Copy out all the entries word for word.

· · · · · · ·

Lemma nearest_spec {V} (m : list (list Z * V)) prev d :
  bt_sorted m ->
  match nearest m prev d with
  | Some (k, v) =>
      bt_get k m = Some v /\ past prev d k /\
      forall k', is_Some (bt_get k' m) -> past prev d k' -> not_after d k k'
  | None => forall k', is_Some (bt_get k' m) -> ~ past prev d k'
  end.
Proof.
  intros Hs. pose proof (range_In m prev d) as HIn.
  assert (forall k' w, bt_get k' m = Some w -> past prev d k' -> In (k', w)
    (match d with
     | Forward => match prev with Some p => bt_above p m | None => m end
     | Backward => match prev with Some p => bt_below p m | None => m end
     end)) as Hr.
  { intros k' w Hg Hp. apply HIn. split; [by apply bt_get_In|done]. }
  assert (bt_sorted (match prev with Some p => bt_above p m | None => m end) /\
          bt_sorted (match prev with Some p => bt_below p m | None => m end)) as [Hs1 Hs2].
  { unfold bt_above, bt_below. destruct prev; auto with tide. }
  unfold nearest. destruct d.
  - destruct (head _) as [[k v]|] eqn:E.
    + apply bt_head_spec in E as [Hin Hmin]; [|done]. apply HIn in Hin as [Hin Hp].
      split_and!; [by apply bt_get_In|done|]. intros k' [w Hw] Hp'. by apply (Hmin (k', w)), Hr.
    + intros k' [w Hw] Hp. specialize (Hr k' w Hw Hp). destruct (match prev with Some _ => _ | None => _ end); done.
  - destruct (last _) as [[k v]|] eqn:E.
    + apply bt_last_spec in E as [Hin Hmax]; [|done]. apply HIn in Hin as [Hin Hp].
      split_and!; [by apply bt_get_In|done|]. intros k' [w Hw] Hp'. by apply (Hmax (k', w)), Hr.
    + intros k' [w Hw] Hp. specialize (Hr k' w Hw Hp). apply last_None in E. by rewrite E in Hr.
Qed.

· · · · · · ·

▶ **Answer to the exercise**
Lemma nearest_spec {V} (m : list (list Z * V)) prev d :
  bt_sorted m ->
  match nearest m prev d with
  | Some (k, v) =>
      bt_get k m = Some v /\ past prev d k /\
      forall k', is_Some (bt_get k' m) -> past prev d k' -> not_after d k k'
  | None => forall k', is_Some (bt_get k' m) -> ~ past prev d k'
  end.
Proof.
  intros Hs. pose proof (range_In m prev d) as HIn.
  assert (forall k' w, bt_get k' m = Some w -> past prev d k' -> In (k', w)
    (match d with
     | Forward => match prev with Some p => bt_above p m | None => m end
     | Backward => match prev with Some p => bt_below p m | None => m end
     end)) as Hr.
  { intros k' w Hg Hp. apply HIn. split; [by apply bt_get_In|done]. }
  assert (bt_sorted (match prev with Some p => bt_above p m | None => m end) /\
          bt_sorted (match prev with Some p => bt_below p m | None => m end)) as [Hs1 Hs2].
  { unfold bt_above, bt_below. destruct prev; auto with tide. }
  unfold nearest. destruct d.
  - destruct (head _) as [[k v]|] eqn:E.
    + apply bt_head_spec in E as [Hin Hmin]; [|done]. apply HIn in Hin as [Hin Hp].
      split_and!; [by apply bt_get_In|done|]. intros k' [w Hw] Hp'. by apply (Hmin (k', w)), Hr.
    + intros k' [w Hw] Hp. specialize (Hr k' w Hw Hp). destruct (match prev with Some _ => _ | None => _ end); done.
  - destruct (last _) as [[k v]|] eqn:E.
    + apply bt_last_spec in E as [Hin Hmax]; [|done]. apply HIn in Hin as [Hin Hp].
      split_and!; [by apply bt_get_In|done|]. intros k' [w Hw] Hp'. by apply (Hmax (k', w)), Hr.
    + intros k' [w Hw] Hp. specialize (Hr k' w Hw Hp). apply last_None in E. by rewrite E in Hr.
Qed.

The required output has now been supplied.